Despite the study’s limitations, what is clear is that a medical error disclosure program does not automatically open hospitals or health systems up to more lawsuits and higher legal costs. The implications could be significant for a “high-risk” field like obstetrics where medical malpractice is no stranger and in which one wrong move during a short window of time can have enormous and lifelong medical, financial, and psychological consequences for a mother, her baby, and her family. Under the traditional “defend and deny” risk management strategy that has been in play for decades at most large hospitals and birthing centers, lawyers and practitioners operate on assumptions that admitting error is an invitation to a lawsuit and would open the floodgates to vengeful patients seeking large payouts for frivolous claims.
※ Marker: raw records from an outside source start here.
(** * MedSage front end: handlers of the React components, embedded and verified

    The components of the MedSage client (sidebar, chat area, medical
    reports, medication tracker, appointment scheduler, women's health,
    lifestyle logger, AI doctor assistant, login form) are event handlers
    over [useState] variables, [localStorage], [fetch] and toast
    notifications.  Each handler is embedded as a computation in a small
    state-and-exception monad that records the observable effects
    (requests, toasts, console output, navigation) in a log. *)

From Stdlib Require Import ZArith QArith Qround Ascii String.
From stdpp Require Import gmap strings list.

Set Warnings "-register-all".

(** ** JavaScript strings

    Strings are sequences of ASCII characters.  [toLowerCase] lowers the
    letters A-Z and [trim] strips the ASCII white space.  (Outside ASCII,
    JavaScript lowers one character to an ASCII letter, the Kelvin sign to
    k, which no extension of the allow-list below contains.) *)

Definition toLowerCaseChar (c : ascii) : ascii :=
  let n := Ascii.N_of_ascii c in
  if ((65 <=? n) && (n <=? 90))%N then Ascii.ascii_of_N (n + 32) else c.

Fixpoint toLowerCase (s : string) : string :=
  match s with
  | EmptyString => EmptyString
  | String c r => String (toLowerCaseChar c) (toLowerCase r)
  end.

(** [s.split(sep)] for a one-character separator: never the empty array. *)
Fixpoint split (sep : ascii) (s : string) : list string :=
  match s with
  | EmptyString => [EmptyString]
  | String c r =>
      if Ascii.eqb c sep then EmptyString :: split sep r
      else match split sep r with
           | seg :: segs => String c seg :: segs
           | [] => [String c EmptyString]
           end
  end.

(** [a.pop()] as a value: the last element, [None] (undefined) on []. *)
Definition pop (a : list string) : option string := last a.

(** [a.includes(x)] *)
Definition includes (a : list string) (x : string) : bool :=
  existsb (String.eqb x) a.
Arguments includes : simpl never.

Definition isWhiteSpace (c : ascii) : bool :=
  let n := Ascii.N_of_ascii c in
  ((n =? 32) || ((9 <=? n) && (n <=? 13)))%N.

Fixpoint trimStart (s : string) : string :=
  match s with
  | EmptyString => EmptyString
  | String c r => if isWhiteSpace c then trimStart r else s
  end.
These assumptions, grounded and perpetuated in fear, misunderstanding, and incomplete information, are major barriers to sound patient safety and ethical principles that support open disclosure of harmful medical errors.
The UMHS findings also confirmed what many patients, patient safety advocates, and healthcare professionals have long known about the mitigating effects of open disclosure on litigation. Paul Levy, CEO of the Beth Israel Deaconess hospital in Boston and author of the popular blog “Running a Hospital,” wrote recently:
The literature on the topic of disclosure and apology suggests that patients and families are not interested in having the doctor or nurse be punished when a medical error occurs, if (and this is an important if), the clinician makes clear that he or she is clearly regretful about the error, is empathetic with the patient, and if the clinician and hospital show that they plan to learn from the error to help avoid repeats with other patients.
So it looks like full disclosure is not only good medicine, but good business too.